Ces parolles qui n’estoient pleines que d’un extréme transport, me firent une estrange blesseure en Faine, car je fus saisie d’un si grand desplaisir, que je ne vous sçaurois dire ny ce que je dis ; ny ce que je fis. Tant y a que me mettant au lict, je faillis perdre l’entendement, me semblant à tous coups que Damon me pour- suivoit, et sur tout ce mouchoir plein de sang me revenoit devant les yeux, de sorte qu’il falloit qu’il y eust tousjours quelqu’un aupres de moy pour me r’asseurer.
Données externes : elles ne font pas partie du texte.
(** ** The run as a whole *)

Lemma Run_Emit_inv (rg : RangeOrder) (NewConn : result Conn) (outName : string)
    (w : written) :
  Run rg NewConn outName = Emit w →
  ∃ conn instances st machines services ms ss,
    NewConn = Ok conn ∧
    fetchAllInstances (ConnEnviron conn) = Ok instances ∧
    ConnState conn = Ok st ∧
    fetchAllMachines st = Ok machines ∧
    fetchAllServices st = Ok services ∧
    processMachines rg machines instances = Ok ms ∧
    processServices rg services = Ok ss ∧
    w = if decide (outName = "json")
        then Jsonified (<["machines" := kmap Itoa ms]> (<["services" := ss]> ∅))
        else Plain (<["services" := VStrMap ss]> (<["machines" := VIntMap ms]> ∅)).
Proof.
  unfold Run. intros Hrun.
  destruct NewConn as [conn |]; [| done].
  destruct (fetchAllInstances (ConnEnviron conn)) as [instances |] eqn:?; [| done].
  destruct (ConnState conn) as [st |] eqn:?; [| done].
  destruct (fetchAllMachines st) as [machines |] eqn:?; [| done].
  destruct (fetchAllServices st) as [services |] eqn:?; [| done].
  destruct (processMachines rg machines instances) as [ms |] eqn:?; [| done].
  destruct (processServices rg services) as [ss |] eqn:?; [| done].
  exists conn, instances, st, machines, services, ms, ss.
  repeat (split; [done |]).
  cbv zeta in Hrun. rewrite jsonify_result in Hrun.
  destruct (decide (outName = "json")); by injection Hrun as <-.
Qed.

Lemma Run_no_panic (rg : RangeOrder) (NewConn : result Conn) (outName : string) :
  Run rg NewConn outName ≠ Panic.
Proof.
  unfold Run.
  destruct NewConn as [conn |]; [| done].
  destruct (fetchAllInstances (ConnEnviron conn)) as [instances |]; [| done].
  destruct (ConnState conn) as [st |]; [| done].
  destruct (fetchAllMachines st) as [machines |]; [| done].
  destruct (fetchAllServices st) as [services |]; [| done].
  destruct (processMachines rg machines instances) as [ms |]; [| done].
  destruct (processServices rg services) as [ss |]; [| done].
  cbv zeta. rewrite jsonify_result. by case_decide.
Qed.

(** X16: an error of the connection or of one of the fetches is the error
    of the run, in the order connection, instances, state, machines,
    services: a later failure is returned only when every earlier step
    succeeded. *)
Lemma Run_fetch_failures (rg : RangeOrder) (outName : string) (err : error) :
  Run rg (Fail err) outName = Abort err ∧
  (∀ conn, AllInstances (ConnEnviron conn) = Fail err →
           Run rg (Ok conn) outName = Abort err) ∧
  (∀ conn, is_Ok (AllInstances (ConnEnviron conn)) →
           ConnState conn = Fail err →
           Run rg (Ok conn) outName = Abort err) ∧
  (∀ conn st, is_Ok (AllInstances (ConnEnviron conn)) →
              ConnState conn = Ok st → AllMachines st = Fail err →
              Run rg (Ok conn) outName = Abort err) ∧
  (∀ conn st, is_Ok (AllInstances (ConnEnviron conn)) →
              ConnState conn = Ok st → is_Ok (AllMachines st) →
              AllServices st = Fail err →
              Run rg (Ok conn) outName = Abort err).
Proof.
  unfold Run, fetchAllInstances, fetchAllMachines, fetchAllServices.
  split; [done |]. split; [by intros conn -> |].
  split; [by intros conn [? ->] -> |].
  split; [by intros conn st [? ->] -> -> |].
  by intros conn st [? ->] -> [? ->] ->.
Qed.

Lemma Run_processMachines_Fail (rg : RangeOrder) (conn : Conn) (outName : string)
    (instances : gmap string Instance.t) (st : State)
    (machines : gmap Z Machine.t) (err : error) :
  fetchAllInstances (ConnEnviron conn) = Ok instances →
  ConnState conn = Ok st →
  fetchAllMachines st = Ok machines →
  processMachines rg machines instances = Fail err →
  ∃ err', Run rg (Ok conn) outName = Abort err' ∧
          (is_Ok (fetchAllServices st) → err' = err).
Proof.
  intros Hinsts Hst Hms Hfail. unfold Run. rewrite Hinsts, Hst, Hms.
  destruct (fetchAllServices st) as [services | err'].
  - rewrite Hfail. by exists err.
  - exists err'. split; [done |]. by intros [? ?].
Qed.

(** The shadowed [err]: a read of the instance id that fails with anything
    but "not found" is handled exactly like a read that succeeded with the
    string returned next to the error. *)
Lemma processMachinesStep_other_error (instances : gmap string Instance.t)
    (r : gmap Z value) (m : Machine.t) (instid msg : string) :
  Machine.InstanceId m = (instid, Some (ErrorString msg)) →
  processMachinesStep instances r m
  = match instances !! instid with
    | None => Fail (instanceNotFound instid (Machine.Id m))
    | Some instance =>
      machine ← processMachine m instance;
      Ok (<[Machine.Id m := VStrMap machine]> r)
    end.
Proof. unfold processMachinesStep. by intros ->. Qed.

Lemma processMachine_Ok (machine : Machine.t) (instance : Instance.t)
    (e : gmap string value) :
  processMachine machine instance = Ok e →
  ∃ dnsname alive,
    Instance.DNSName instance = Ok dnsname ∧
    Machine.AgentAlive machine = Ok alive ∧
    e = (if alive then insert "agent-state" (VString "running") else id)
          (<["instance-id" := VString (Instance.Id instance)]>
             (<["dns-name" := VString dnsname]> ∅)).
Proof.
  unfold processMachine.
  destruct (Instance.DNSName instance) as [dnsname |]; [| done].
  destruct (Machine.AgentAlive machine) as [alive |]; [| done].
  cbn. intros [= <-]. exists dnsname, alive. by destruct alive.
Qed.

Lemma processMachine_keys (machine : Machine.t) (instance : Instance.t)
    (e : gmap string value) :
  processMachine machine instance = Ok e →
  e !! "agent-state-info" = None ∧ e !! "agent-version" = None ∧
  (e !! "agent-state" = Some (VString "running")
   ∧ Machine.AgentAlive machine = Ok true
   ∨ e !! "agent-state" = None ∧ Machine.AgentAlive machine = Ok false).
Proof.
  intros (dnsname & alive & _ & -> & ->)%processMachine_Ok.
  destruct alive; repeat split; auto.
Qed.

(** The first steps of the test suite: an empty state, then machine 0
    added and not yet provisioned, in both output formats. *)
Example Run_empty_state :
  Run keyOrder (Ok (connOf [] [] [])) "yaml"
  = Emit (Plain (<["services" := VStrMap ∅]> (<["machines" := VIntMap ∅]> ∅))).
Proof. vm_compute. reflexivity. Qed.

Example Run_bootstrap_yaml :
  Run keyOrder (Ok (connOf [] [pendingMachine 0] [])) "yaml"
  = Emit (Plain (<["services" := VStrMap ∅]>
                   (<["machines" := VIntMap
                        {[ 0 := VStrMap {[ "instance-id" := VString "pending" ]} ]}]>
                      ∅))).
Proof. vm_compute. reflexivity. Qed.

Example Run_bootstrap_json :
  Run keyOrder (Ok (connOf [] [pendingMachine 0] [])) "json"
  = Emit (Jsonified
            (<["machines" := {[ "0" := VStrMap {[ "instance-id" := VString "pending" ]} ]}]>
               (<["services" := ∅]> ∅))).
Proof. vm_compute. reflexivity. Qed.

(** * The claims *)

(** ** Agent state of a machine *)

(** What the code does for a live agent: with the DNS name resolved, the
    entry is the DNS name, the instance id and the constant "running"
    under agent-state; the explicit status of the machine is not read. *)
Theorem processMachine_alive_running (machine : Machine.t)
    (instance : Instance.t) (dnsname : string) :
  Instance.DNSName instance = Ok dnsname →
  Machine.AgentAlive machine = Ok true →
  ∃ e, processMachine machine instance = Ok e ∧
       e !! "agent-state" = Some (VString "running") ∧
       e = <["agent-state" := VString "running"]>
             (<["instance-id" := VString (Instance.Id instance)]>
                (<["dns-name" := VString dnsname]> ∅)).
Proof.
  intros Hdns Halive. unfold processMachine. rewrite Hdns, Halive. cbn.
  eexists. split; [done |]. split; [apply lookup_insert_eq | done].
Qed.

Lemma processMachine_alive_running_witness :
  Machine.Status machineAlive = None ∧
  ∃ e, processMachine machineAlive (dummyInstance 0) = Ok e ∧
       e !! "agent-state" = Some (VString "running") ∧
       e = <["agent-state" := VString "running"]>
             (<["instance-id" := VString "dummyenv-0"]>
                (<["dns-name" := VString "dummyenv-0.dns"]> ∅)).
Proof.
  split; [reflexivity |].
  apply (processMachine_alive_running machineAlive (dummyInstance 0)
           "dummyenv-0.dns"); reflexivity.
Defined.

(** C1: the code at machine 0 of the test suite right after its instance
    was started (instance resolved, agent alive, no status ever reported).
    The entry has agent-state "running", the constant the code writes for
    every live agent, and not "started". *)
Lemma alive_machine_not_started :
  Instance.DNSName (dummyInstance 0) = Ok "dummyenv-0.dns" ∧
  Machine.AgentAlive machineAlive = Ok true ∧
  Machine.Status machineAlive = None ∧
  ∃ e, processMachine machineAlive (dummyInstance 0) = Ok e ∧
       e !! "agent-state" = Some (VString "running") ∧
       e !! "agent-state" ≠ Some (VString "started").
Proof.
  repeat (split; [reflexivity |]).
  eexists. split; [reflexivity |]. split; [reflexivity |].
  vm_compute. discriminate.
Qed.

(** C2: the code at machine 3 of the test suite (instance resolved, agent
    not alive, last report "stopped" with info "Really?").  The entry holds
    the DNS name and the instance id only: no agent-state "down" and no
    agent-state-info. *)
Theorem dead_agent_entry_has_no_state :
  Machine.AgentAlive machineDown = Ok false ∧
  Machine.Status machineDown = Some (StatusStopped, "Really?") ∧
  ∃ e, processMachine machineDown (dummyInstance 3) = Ok e ∧
       e = <["instance-id" := VString "dummyenv-3"]>
             (<["dns-name" := VString "dummyenv-3.dns"]> ∅) ∧
       e !! "agent-state" = None ∧
       e !! "agent-state-info" = None.
Proof.
  repeat (split; [reflexivity |]).
  eexists. repeat split; reflexivity.
Qed.

(** C9: the code at machine 0 of the test suite once the tools 1.2.3 are
    recorded.  The entry has no agent-version key. *)
Theorem recorded_tools_not_reported :
  NumberString <$> Machine.AgentTools machineWithTools = Some "1.2.3" ∧
  ∃ e, processMachine machineWithTools (dummyInstance 0) = Ok e ∧
       e = <["agent-state" := VString "running"]>
             (<["instance-id" := VString "dummyenv-0"]>
                (<["dns-name" := VString "dummyenv-0.dns"]> ∅)) ∧
       e !! "agent-version" = None.
Proof.
  split; [reflexivity |].
  eexists. repeat split; reflexivity.
Qed.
Leriane qui ne pensoit pas que je sceusse toutes ses malices, voulut vivre comme de coustume avec moy, et pour mieux feindre, s’en vint toute esplorée au chevet de mon lict ; mais soudain que je l’aperceus, il faut que j’advoue que je n’eus point assez de force sur moy pour dissimuler la hayne que je luy portois, aussi me sembloit-il inutile, puis que Damon estoit mort. Oste-toy d’icy, luy dis-je, meschante et perfide creature. Oste-toy d’icy, peste des humains, et ne viens plus autour de moy pour continuer tes malices et tes trahisons, et croy que si j’avois la force, aussi bien que la volonté, je t’estranglerois de mes mains et me saoulerois de ton cœur.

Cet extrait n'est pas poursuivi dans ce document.